Le médicament bon marché, qui a été défendu par le président américain Donald Trump, est devenu de plus en plus controversé après qu’une étude du journal médical The Lancet a révélé qu’elle augmentait les risques de décès et de rythme cardiaque irrégulier chez les patients lorsqu’ils étaient utilisés pour traiter – plutôt que prévenir – le Covid-19. La recherche du Lancet était la plus grande étude sur le HCQ jusqu’à présent et était basée sur plus de 96 000 échantillons provenant des cinq continents. Cela a incité l’OMS à arrêter son «essai de solidarité» mondial dans lequel HCQ était l’une des quatre combinaisons de médicaments testées contre le virus.

«[Nous] avons clairement déclaré que les résultats de nos analyses ne devraient pas être sur-interprétés à ceux qui n’ont pas encore développé la maladie ou à ceux qui n’ont pas été hospitalisés. C’est en reconnaissance de ces limites de notre étude observationnelle que nous avons recommandé que les ECR [essais contrôlés au hasard] soient achevés de toute urgence », a-t-il déclaré.

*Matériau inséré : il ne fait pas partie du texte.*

Lemma pem_object_parsed_witness :
  match demo_certificate with
  | (Ok _, (w', (pem', asn1'))) => written (hp w') asn1' = [104; 101; 121; 33] /\ unread (hp w') pem' = []
  | _ => False
  end.
Proof.
  pose proof (@pem_object_parsed demo_platform _ demo_base64 demo_base64_ok pem_world demo_pem demo_asn1 S2N_PEM_CERTIFICATE demo_before 5 5 demo_body 5 5 [10]
    [104; 101; 121; 33] pem_demo_state ltac:(vm_compute; reflexivity) pem_demo_wf ltac:(solve_bytes) ltac:(reflexivity)) as H.
  destruct demo_certificate as [[[]|e|] [w' [pem' asn1']]].
  - destruct H as (_ & Hwr & Hun). split; [exact Hwr|exact Hun].
  - destruct H as [_ H]. vm_compute in H. discriminate H.
  - exact H.
Defined.

(** A private key is not among the text, and nothing is lost by asking. *)
Lemma pem_memory_safe_witness :
  match @s2n_stuffer_private_key_from_pem demo_platform demo_base64 (pem_world, (demo_pem, demo_asn1)) with
  | (Err S2N_ERR_INVALID_PEM, (w', (pem', asn1'))) => copy_state w' pem' asn1'
  | _ => False
  end /\
  @s2n_stuffer_pem_has_certificate demo_platform (pem_world, demo_pem) = (Ok true, (pem_world, demo_pem)).
Proof.
  split; [|vm_compute; reflexivity].
  destruct (@pem_memory_safe demo_platform _ demo_base64 demo_base64_ok pem_world demo_pem demo_asn1 pem_demo_state) as (_ & H & _).
  destruct (@s2n_stuffer_private_key_from_pem demo_platform demo_base64 (pem_world, (demo_pem, demo_asn1))) as [r [w' [pem' asn1']]] eqn:Hrun.
  assert (Hr : r = Err S2N_ERR_INVALID_PEM) by (apply (f_equal fst) in Hrun; vm_compute in Hrun; congruence).
  rewrite Hr in H |- *. exact H.
Defined.
End StufferPem.
Export StufferPem.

De nombreux gouvernements reconsidèrent actuellement leur position sur HCQ. Mercredi, la France a interdit l’utilisation du médicament aux patients de Covid-19; La Malaisie et l’Indonésie continuent de l’utiliser, bien que le directeur général du ministère malaisien de la Santé, Noor Hisham Abdullah, ait déclaré mardi que les autorités surveilleraient attentivement tout effet secondaire.

DIPLOMATIE DE LA SANTÉ?

L’Inde

L’Inde produit environ 70% du HCQ dans le monde et fournit le médicament à des dizaines de pays sur divers continents.

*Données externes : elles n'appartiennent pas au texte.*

(** Lines 141 to 274. *)
Definition handshakes_1 : handshake_table := [
  (flags [INITIAL],
    [CLIENT_HELLO; SERVER_HELLO]);
  (flags [NEGOTIATED],
    [CLIENT_HELLO; SERVER_HELLO; SERVER_CHANGE_CIPHER_SPEC; SERVER_FINISHED;
     CLIENT_CHANGE_CIPHER_SPEC; CLIENT_FINISHED; APPLICATION_DATA]);
  (flags [NEGOTIATED; WITH_NPN],
    [CLIENT_HELLO; SERVER_HELLO; SERVER_CHANGE_CIPHER_SPEC; SERVER_FINISHED;
     CLIENT_CHANGE_CIPHER_SPEC; CLIENT_NPN; CLIENT_FINISHED; APPLICATION_DATA]);
  (flags [NEGOTIATED; WITH_SESSION_TICKET],
    [CLIENT_HELLO; SERVER_HELLO; SERVER_NEW_SESSION_TICKET; SERVER_CHANGE_CIPHER_SPEC;
     SERVER_FINISHED; CLIENT_CHANGE_CIPHER_SPEC; CLIENT_FINISHED; APPLICATION_DATA]);
  (flags [NEGOTIATED; WITH_SESSION_TICKET; WITH_NPN],
    [CLIENT_HELLO; SERVER_HELLO; SERVER_NEW_SESSION_TICKET; SERVER_CHANGE_CIPHER_SPEC;
     SERVER_FINISHED; CLIENT_CHANGE_CIPHER_SPEC; CLIENT_NPN; CLIENT_FINISHED; APPLICATION_DATA]);
  (flags [NEGOTIATED; FULL_HANDSHAKE],
    [CLIENT_HELLO; SERVER_HELLO; SERVER_CERT; SERVER_HELLO_DONE; CLIENT_KEY;
     CLIENT_CHANGE_CIPHER_SPEC; CLIENT_FINISHED; SERVER_CHANGE_CIPHER_SPEC; SERVER_FINISHED;
     APPLICATION_DATA]);
  (flags [NEGOTIATED; FULL_HANDSHAKE; WITH_NPN],
    [CLIENT_HELLO; SERVER_HELLO; SERVER_CERT; SERVER_HELLO_DONE; CLIENT_KEY;
     CLIENT_CHANGE_CIPHER_SPEC; CLIENT_NPN; CLIENT_FINISHED; SERVER_CHANGE_CIPHER_SPEC;
     SERVER_FINISHED; APPLICATION_DATA]);
  (flags [NEGOTIATED; FULL_HANDSHAKE; WITH_SESSION_TICKET],
    [CLIENT_HELLO; SERVER_HELLO; SERVER_CERT; SERVER_HELLO_DONE; CLIENT_KEY;
     CLIENT_CHANGE_CIPHER_SPEC; CLIENT_FINISHED; SERVER_NEW_SESSION_TICKET;
     SERVER_CHANGE_CIPHER_SPEC; SERVER_FINISHED; APPLICATION_DATA]);
  (flags [NEGOTIATED; FULL_HANDSHAKE; WITH_SESSION_TICKET; WITH_NPN],
    [CLIENT_HELLO; SERVER_HELLO; SERVER_CERT; SERVER_HELLO_DONE; CLIENT_KEY;
     CLIENT_CHANGE_CIPHER_SPEC; CLIENT_NPN; CLIENT_FINISHED; SERVER_NEW_SESSION_TICKET;
     SERVER_CHANGE_CIPHER_SPEC; SERVER_FINISHED; APPLICATION_DATA]);
  (flags [NEGOTIATED; FULL_HANDSHAKE; TLS12_PERFECT_FORWARD_SECRECY],
    [CLIENT_HELLO; SERVER_HELLO; SERVER_CERT; SERVER_KEY; SERVER_HELLO_DONE; CLIENT_KEY;
     CLIENT_CHANGE_CIPHER_SPEC; CLIENT_FINISHED; SERVER_CHANGE_CIPHER_SPEC; SERVER_FINISHED;
     APPLICATION_DATA]);
  (flags [NEGOTIATED; FULL_HANDSHAKE; TLS12_PERFECT_FORWARD_SECRECY; WITH_NPN],
    [CLIENT_HELLO; SERVER_HELLO; SERVER_CERT; SERVER_KEY; SERVER_HELLO_DONE; CLIENT_KEY;
     CLIENT_CHANGE_CIPHER_SPEC; CLIENT_NPN; CLIENT_FINISHED; SERVER_CHANGE_CIPHER_SPEC;
     SERVER_FINISHED; APPLICATION_DATA]);
  (flags [NEGOTIATED; FULL_HANDSHAKE; TLS12_PERFECT_FORWARD_SECRECY; WITH_SESSION_TICKET],
    [CLIENT_HELLO; SERVER_HELLO; SERVER_CERT; SERVER_KEY; SERVER_HELLO_DONE; CLIENT_KEY;
     CLIENT_CHANGE_CIPHER_SPEC; CLIENT_FINISHED; SERVER_NEW_SESSION_TICKET;
     SERVER_CHANGE_CIPHER_SPEC; SERVER_FINISHED; APPLICATION_DATA]);
  (flags [NEGOTIATED; FULL_HANDSHAKE; TLS12_PERFECT_FORWARD_SECRECY; WITH_SESSION_TICKET; WITH_NPN],
    [CLIENT_HELLO; SERVER_HELLO; SERVER_CERT; SERVER_KEY; SERVER_HELLO_DONE; CLIENT_KEY;
     CLIENT_CHANGE_CIPHER_SPEC; CLIENT_NPN; CLIENT_FINISHED; SERVER_NEW_SESSION_TICKET;
     SERVER_CHANGE_CIPHER_SPEC; SERVER_FINISHED; APPLICATION_DATA]);
  (flags [NEGOTIATED; FULL_HANDSHAKE; OCSP_STATUS],
    [CLIENT_HELLO; SERVER_HELLO; SERVER_CERT; SERVER_CERT_STATUS; SERVER_HELLO_DONE; CLIENT_KEY;
     CLIENT_CHANGE_CIPHER_SPEC; CLIENT_FINISHED; SERVER_CHANGE_CIPHER_SPEC; SERVER_FINISHED;
     APPLICATION_DATA]);
  (flags [NEGOTIATED; FULL_HANDSHAKE; OCSP_STATUS; WITH_NPN],
    [CLIENT_HELLO; SERVER_HELLO; SERVER_CERT; SERVER_CERT_STATUS; SERVER_HELLO_DONE; CLIENT_KEY;
     CLIENT_CHANGE_CIPHER_SPEC; CLIENT_NPN; CLIENT_FINISHED; SERVER_CHANGE_CIPHER_SPEC;
     SERVER_FINISHED; APPLICATION_DATA]);
  (flags [NEGOTIATED; FULL_HANDSHAKE; OCSP_STATUS; WITH_SESSION_TICKET],
    [CLIENT_HELLO; SERVER_HELLO; SERVER_CERT; SERVER_CERT_STATUS; SERVER_HELLO_DONE; CLIENT_KEY;
     CLIENT_CHANGE_CIPHER_SPEC; CLIENT_FINISHED; SERVER_NEW_SESSION_TICKET;
     SERVER_CHANGE_CIPHER_SPEC; SERVER_FINISHED; APPLICATION_DATA]);
  (flags [NEGOTIATED; FULL_HANDSHAKE; OCSP_STATUS; WITH_SESSION_TICKET; WITH_NPN],
    [CLIENT_HELLO; SERVER_HELLO; SERVER_CERT; SERVER_CERT_STATUS; SERVER_HELLO_DONE; CLIENT_KEY;
     CLIENT_CHANGE_CIPHER_SPEC; CLIENT_NPN; CLIENT_FINISHED; SERVER_NEW_SESSION_TICKET;
     SERVER_CHANGE_CIPHER_SPEC; SERVER_FINISHED; APPLICATION_DATA]);
  (flags [NEGOTIATED; FULL_HANDSHAKE; TLS12_PERFECT_FORWARD_SECRECY; OCSP_STATUS],
    [CLIENT_HELLO; SERVER_HELLO; SERVER_CERT; SERVER_CERT_STATUS; SERVER_KEY; SERVER_HELLO_DONE;
     CLIENT_KEY; CLIENT_CHANGE_CIPHER_SPEC; CLIENT_FINISHED; SERVER_CHANGE_CIPHER_SPEC;
     SERVER_FINISHED; APPLICATION_DATA])
].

Début avril, son stock de drogue n’était que de 1,5 million de comprimés, mais ce ballon a explosé après son apparition, le médicament pourrait avoir un rôle dans la lutte contre le coronavirus et le gouvernement indien a passé une commande de 250 millions de comprimés.

L’administration du Premier ministre Narendra Modi a ensuite brièvement interdit les exportations du médicament, invoquant les besoins intérieurs, mais cette décision a été annulée après les pressions des États-Unis, qui dépendaient de l’Inde pour environ 47% de leurs besoins en HCQ avant même la pandémie.

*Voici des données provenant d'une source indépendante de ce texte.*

(* ===== verification/HandshakeTheorems.v ===== *)
(** * What the handshake driver guarantees

    The driver as a whole: it is memory safe and stays inside the message
    tables, it ends only at the end of the order with both Finished messages
    behind it, and it hands a message to a handler only if it is the expected
    one. *)
From S2P Require Import Prelude Errors CMem Platform Safety Blob Alloc Stuffer StufferInv StufferWrite StufferSpec StufferTheorems NetworkOrder.
From S2P Require Import HandshakeTables Connection HandshakeOrder HandshakeTypes HandshakeMessage HandshakeIO HandshakeSafety HandshakeDriver HandshakeNegotiation.
Open Scope Z_scope.

Module HandshakeTheorems.

(** The messages of the order before the current one. *)
Definition messages_done (c : s2n_connection) : list message_type_t :=
  take (Z.to_nat (message_number (handshake c))) (table_row (ACTIVE_HANDSHAKES c) (handshake_type (handshake c))).

(** The end of an order, by computation over all positions. *)
Definition end_facts (tls13 : bool) (t i : Z) : bool :=
  let row := table_row (table_of tls13) t in
  let m := table_entry (table_of tls13) t i in
  let before := take (Z.to_nat i) row in
  implies (writer_eqb (writer (machine_of tls13 m)) WriterB) (msg_eqb m APPLICATION_DATA) &&
  implies (msg_eqb m APPLICATION_DATA)
    (has t NEGOTIATED && (i + 1 =? zlen row) && existsb (msg_eqb CLIENT_FINISHED) before &&
     existsb (msg_eqb SERVER_FINISHED) before).

Lemma existsb_msg_in m l : existsb (msg_eqb m) l = true -> In m l.
Proof. intros (x & Hin & Hx)%existsb_exists. by apply bool_decide_eq_true in Hx as ->. Qed.

Lemma at_application_data c :
  position_ok c -> ACTIVE_MESSAGE c = APPLICATION_DATA ->
  has (handshake_type (handshake c)) NEGOTIATED = true /\ message_number (handshake c) + 1 = order_length c /\
  In CLIENT_FINISHED (messages_done c) /\ In SERVER_FINISHED (messages_done c).
Proof.
  intros [Ht Hi _] Hm.
  pose proof (all_positions_spec end_facts (tls13 c) _ _ ltac:(vm_compute; reflexivity) Ht Hi) as Hf.
  assert (Htb : table_of (tls13 c) = ACTIVE_HANDSHAKES c) by reflexivity.
  unfold end_facts, ACTIVE_MESSAGE in *. cbv zeta in Hf. rewrite Htb, Hm in Hf.
  apply andb_prop in Hf as [_ Hf]. unfold implies in Hf. simpl in Hf. rewrite !andb_true_iff in Hf.
  destruct Hf as (((Hn & He) & Hc) & Hs). split_goal; [done| | |].
  - apply Z.eqb_eq in He. unfold order_length, row_length. by rewrite Htb.
  - by apply existsb_msg_in.
  - by apply existsb_msg_in.
Qed.

Lemma writer_B_application_data c :
  position_ok c -> writer (ACTIVE_STATE c) = WriterB -> ACTIVE_MESSAGE c = APPLICATION_DATA.
Proof.
  intros [Ht Hi _] Hw.
  pose proof (all_positions_spec end_facts (tls13 c) _ _ ltac:(vm_compute; reflexivity) Ht Hi) as Hf.
  rewrite ACTIVE_STATE_at in Hw. unfold end_facts, action_at in *. cbv zeta in Hf. rewrite Hw in Hf.
  apply andb_prop in Hf as [Hf _]. unfold implies in Hf. simpl in Hf. by apply bool_decide_eq_true in Hf.
Qed.

Section Theorems.
Context `{HP : Platform} `{!BlobAllocator} `{HE : HandshakeEnv}.

(** C1 The handshake driver is safe.  Against components that keep the contract of
    [HandshakeEnvOk], any number of iterations of s2n_negotiate, over any
    records the peer sends, fails or succeeds without undefined behaviour (no
    index outside the tables, no null handler, no access outside the buffers,
    no inner loop that does not end), leaves the connection in the invariant,
    and never moves the handshake back.  If the loop ends, it is at the end of
    the order, at the message it was asked to stop at, or on a deserialized
    connection, and the caller is told that nothing is blocked. *)
Theorem negotiate_safe (Henv : HandshakeEnvOk) (fuel : nat) (w : world) (c : s2n_connection) (b : s2n_blocked_status)
    (Hok : conn_ok w c) :
  match s2n_negotiate_impl fuel (w, (c, b)) with
  | (Ok over, (w', (c', b'))) =>
      conn_ok w' c' /\ onward c c' /\ (over = true -> negotiation_over c' /\ b' = S2N_NOT_BLOCKED)
  | (Err _, (w', (c', _))) => conn_ok w' c' /\ onward c c'
  | (UB, _) => False
  end.
Proof.
  pose proof (wp_negotiate_impl fuel w (c, b) Hok) as Hrun. unfold wp in Hrun.
  destruct (s2n_negotiate_impl fuel (w, (c, b))) as [[over|e|] [w' [c' b']]]; [|exact Hrun|done].
  destruct Hrun as [[? ?] ?]. by split_goal.
Qed.

(** C2 A negotiation that ends where it is meant to (at application data, on a connection
    that was not deserialized) has both Finished messages of its order behind
    it, is at the last message of that order, and has negotiated. *)
Theorem negotiation_ends_after_finished (Henv : HandshakeEnvOk) (fuel : nat) (w w' : world)
    (c c' : s2n_connection) (b b' : s2n_blocked_status)
    (Hok : conn_ok w c) (Hrun : s2n_negotiate_impl fuel (w, (c, b)) = (Ok true, (w', (c', b'))))
    (Hfresh : deserialized_conn c' = false) (Hend : end_of_messages (handshake c') = APPLICATION_DATA) :
  ACTIVE_MESSAGE c' = APPLICATION_DATA /\ message_number (handshake c') + 1 = order_length c' /\
  has (handshake_type (handshake c')) NEGOTIATED = true /\
  In CLIENT_FINISHED (messages_done c') /\ In SERVER_FINISHED (messages_done c').
Proof.
  pose proof (wp_ok_inv _ _ _ _ _ _ _ (wp_negotiate_impl fuel w (c, b) Hok) Hrun) as [[Hok' Hover] _].
  destruct (Hover eq_refl) as [Hov _]. pose proof (conn_pos _ _ Hok') as Hp. cbn [fst] in *.
  assert (Hm : ACTIVE_MESSAGE c' = APPLICATION_DATA).
  { destruct Hov as [Hw|[Hd|He]]; [by apply writer_B_application_data|congruence|congruence]. }
  destruct (at_application_data c' Hp Hm) as (? & ? & ? & ?). by split_goal.
Qed.


(** A failure of the handler of the active message. *)
Lemma wp_blinded_handler (Henv : HandshakeEnvOk) w c :
  conn_ok w c ->
  wp (with_error_blinding (call_action (ACTIVE_STATE c))) (w, c) (fun _ _ _ => True)
     (fun e w' c' => conn_ok w' c' /\ (fatal e -> closed c')).
Proof.
  intros Hc. apply wp_bind, wp_attempt. eapply wp_mono; [by apply wp_call_active|intros [] ? ? _; by apply wp_ret|].
  intros e w1 c1 [Hc1 _]. apply wp_bind. eapply wp_mono; [by apply wp_apply_blinding| |].
  - intros [] w2 c2 (Hc2 & _ & Hcl). by apply wp_fail.
  - intros e2 w2 c2 (Hc2 & _ & Hcl). by split.
Qed.

(** On a closed connection the loop is over at once or fails before any message. *)
Lemma wp_closed_negotiate (Henv : HandshakeEnvOk) fuel w c b :
  conn_ok w c -> closed c ->
  wp (s2n_negotiate_impl (S fuel)) (w, (c, b))
    (fun over _ st' => over = true /\ fst st' = c) (fun _ _ st' => fixed_pos c (fst st')).
Proof.
  intros Hc Hcl. pose proof (conn_pos _ _ Hc) as Hp. simpl s2n_negotiate_impl. apply wp_bind.
  apply wp_bind, wp_zoom, wp_bind, wp_active_state; [done|]. apply wp_bind, wp_get_obj, wp_ret.
  apply wp_bind, wp_zoom, wp_active_message; [done|]. apply wp_bind, wp_zoom, wp_get_obj.
  cbn [lget lset fst_lens fst snd]. destruct (_ || msg_eqb _ _).
  - by apply wp_bind, wp_modify, wp_ret, wp_ret.
  - apply wp_bind. eapply wp_mono; [by apply flush_ok| |].
    + intros [] w1 [c1 b1] [_ [Hf1 Hs1]]. destruct (Hs1 Hcl) as [Hr Hw]. cbn [fst] in *.
      apply wp_bind, wp_zoom, wp_get_obj. cbn [lget lset fst_lens fst snd].
      apply wp_bind, wp_ensure; [|intros _; by apply Hf1].
      unfold s2n_connection_check_io_status. rewrite Hr, Hw. by destruct (_ <? _).
    + intros e w1 [c1 b1] [_ [Hf1 _]]. by apply Hf1.
Qed.


End Theorems.

(** ** A client that writes the end of a resumption handshake *)

Definition readyb (c : s2n_connection) : bool :=
  (message_number (handshake c) + 1 <? order_length c) && (is_client c || has (handshake_type (handshake c)) NEGOTIATED).

Lemma readyb_ready c : readyb c = true -> ready c.
Proof.
  intros Hr. apply andb_prop in Hr as [Hn Hs]. split; [by apply Z.ltb_lt|]. intros Hc. by rewrite Hc in Hs.
Qed.

(** Handlers that accept a message when there is a next one, a peer that sends
    nothing, and a socket that takes everything. *)
Definition demo_env : HandshakeEnv := {|
  run_handler _ := c <-- get_obj ;; if readyb c then ret tt else fail S2N_ERR_BAD_MESSAGE;
  read_full_record := fail S2N_ERR_IO_BLOCKED;
  record_wipe := ret tt;
  flush := ret tt;
  record_writev _ _ _ n := ret n;
  quic_write_handshake_message := ret tt;
  quic_read_handshake_message := fail S2N_ERR_IO_BLOCKED;
  handshake_transcript_update := ret tt;
  update_sslv2_hashes := ret tt;
  tls13_secrets_update := ret tt;
  tls13_key_schedule_update := ret tt;
  tls13_secrets_clean := ret tt;
  post_handshake_send := ret tt;
  process_alert_fragment := ret tt;
  early_data_record_bytes _ := ret tt;
  early_data_validate_recv := ret tt;
  renegotiate_validate := ret tt;
  client_hello_request_validate := ret tt;
  connection_blinding_delay := ret tt;
  cache_delete := ret tt;
  dynamic_free_in_buffer := ret tt;
  dynamic_free_out_buffer := ret tt;
  socket_quickack := ret tt;
  socket_was_corked _ := false;
  connection_is_managed_corked _ := false;
  socket_write_cork := ret tt;
  socket_write_uncork := ret tt;
|}.

Lemma demo_env_ok : @HandshakeEnvOk demo_env.
Proof.
  split; try (apply keeps_ret || apply keeps_fail).
  - intros h w c Hc. apply wp_bind, wp_get_obj. destruct (readyb c) eqn:Hr; [|by apply wp_fail].
    apply wp_ret. split_goal; [done|done|]. intros _. by apply readyb_ready.
  - intros ty base from n w c Hc Hn. apply wp_ret. split_goal; [lia|lia|done|done].
Qed.

Definition client_world : world := World {[1%positive := repeat 0 16]} started_statics.
Definition client_io : s2n_stuffer := Stuffer (Blob (Some (Ptr 1 0)) 16 16 true) 0 0 0 true true false.

(** The client is about to write its ChangeCipherSpec (message 4 of the order). *)
Definition client_connection : s2n_connection :=
  upd_handshake (fun h => set_handshake_io client_io (set_handshake_type NEGOTIATED (set_message_number 4 h)))
    (demo_connection S2N_CLIENT S2N_TLS12).

Lemma client_connection_ok : conn_ok client_world client_connection.
Proof.
  assert (Hz : stuffer_ok (hp client_world) zero_stuffer) by (split; simpl; auto with s2n; lia).
  assert (Hio : stuffer_ok (hp client_world) client_io).
  { split; simpl; try done; try lia.
    split; simpl; unfold is_u32; try done; try lia.
    - intros _. split_goal; [lia|lia|]. eexists _, _. split_goal; [done|done|vm_compute; reflexivity|reflexivity].
    - intros p [= <-]. solve_valid_access. }
  assert (Hnone : forall b, separate (blob zero_stuffer) b) by (by intros b k (q & ? & _)).
  split.
  - split; [|discriminate|exact Hz|exact Hio|exact Hz|apply Hnone|apply Hnone|apply separate_sym, Hnone].
    split; [unfold client_world; simpl; solve_heap_ok|]. split; [done|]. simpl. unfold is_u32. lia.
  - split; [done|vm_compute; split; [discriminate|reflexivity]|discriminate].
Qed.

Lemma negotiate_safe_witness :
  match @s2n_negotiate_impl demo_platform demo_env 5 (client_world, (client_connection, S2N_NOT_BLOCKED)) with
  | (Ok over, (w', (c', b'))) => conn_ok w' c' /\ 4 <= message_number (handshake c')
  | (Err _, (w', (c', _))) => conn_ok w' c' /\ 4 <= message_number (handshake c')
  | (UB, _) => False
  end.
Proof.
  pose proof (@negotiate_safe demo_platform _ demo_env demo_env_ok 5 client_world client_connection S2N_NOT_BLOCKED
    client_connection_ok) as Hs.
  destruct (s2n_negotiate_impl 5 _) as [[over|e|] [w' [c' b']]].
  - destruct Hs as (? & [_ Hn] & _). split; [done|exact Hn].
  - destruct Hs as (? & [_ Hn]). split; [done|exact Hn].
  - exact Hs.
Defined.

(** A client that refuses the ServerHello. *)
Definition refusing_connection : s2n_connection :=
  upd_handshake (fun h => set_handshake_type INITIAL (set_message_number 1 h)) client_connection.


Lemma negotiation_ends_after_finished_witness :
  exists w' c' b',
    @s2n_negotiate_impl demo_platform demo_env 5 (client_world, (client_connection, S2N_NOT_BLOCKED)) =
      (Ok true, (w', (c', b'))) /\
    ACTIVE_MESSAGE c' = APPLICATION_DATA /\ In SERVER_FINISHED (messages_done c').
Proof.
  destruct (@s2n_negotiate_impl demo_platform demo_env 5 (client_world, (client_connection, S2N_NOT_BLOCKED)))
    as [r [w' [c' b']]] eqn:Hrun.
  assert (Hr : r = Ok true) by (vm_compute in Hrun; congruence).
  assert (Hd : deserialized_conn c' = false) by (vm_compute in Hrun; injection Hrun as _ _ <- _; reflexivity).
  assert (He : end_of_messages (handshake c') = APPLICATION_DATA)
    by (vm_compute in Hrun; injection Hrun as _ _ <- _; reflexivity).
  subst r. exists w', c', b'. split; [reflexivity|].
  destruct (@negotiation_ends_after_finished demo_platform _ demo_env demo_env_ok 5 client_world w'
    client_connection c' S2N_NOT_BLOCKED b' client_connection_ok Hrun Hd He) as (Hm & _ & _ & _ & Hf).
  split; [exact Hm|exact Hf].
Defined.


End HandshakeTheorems.
Export HandshakeTheorems.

Les observateurs disent que l’Inde utilise désormais HCQ dans le cadre de sa diplomatie de la santé pour redorer sa réputation de «pharmacie du monde».

New Delhi prévoit d’envoyer le médicament dans 76 pays – dont 47 en Afrique, dans les Caraïbes et en Amérique latine – à titre d’aide. Vingt-quatre de ces pays ont déjà reçu les fournitures.

Les Indiens consomment environ deux millions de comprimés de HCQ chaque mois pour traiter le paludisme et les maladies auto-immunes comme le lupus et la polyarthrite rhumatoïde.

L'hydroxychloroquine est un antipaludéen. Photo: AFP
L’hydroxychloroquine est un antipaludéen. Photo: AFP

Compte tenu des intérêts commerciaux et diplomatiques de l’Inde dans le médicament, certains experts de la santé publique ont remis en question ce qu’ils considèrent comme un retard de la part du ICMR dans la publication des détails de ses études et demandent une plus grande transparence.

Le Dr Abdul Ghafur, consultant en maladies infectieuses à l’Apollo Cancer Institute, était favorable à la suspension de l’utilisation du HCQ jusqu’à ce que de nouvelles recherches aient été menées.

«L’ICMR a recommandé HCQ comme [mesure préventive] sans preuves significatives. L’ICMR devrait fournir les données au public dès que possible afin que tout le monde sache s’il s’agit d’une étude valide ou non, et le faire avant de poursuivre ses recommandations », a déclaré Ghafur.

« Je ne suis pas contre l’utilisation [de HCQ] et l’ICMR peut avoir des données [pour étayer ses revendications] mais elles devraient être rendues disponibles dans le domaine public. »

Anant Bhan, chercheur en santé mondiale et bioéthique, a déclaré que davantage d’études étaient nécessaires pour établir l’utilisation de HCQ contre Covid-19.

Bhan a déclaré que le soutien continu de l’ICMR au HCQ malgré les conclusions du Lancet a soulevé «de sérieuses préoccupations».

« Il est important d’être transparent et de mettre les données à la disposition du public », a déclaré Bhan.

Vasudevan Sridharan

Vasudevan Sridharan

Vasudevan est un journaliste expérimenté basé à Bangalore, en Inde.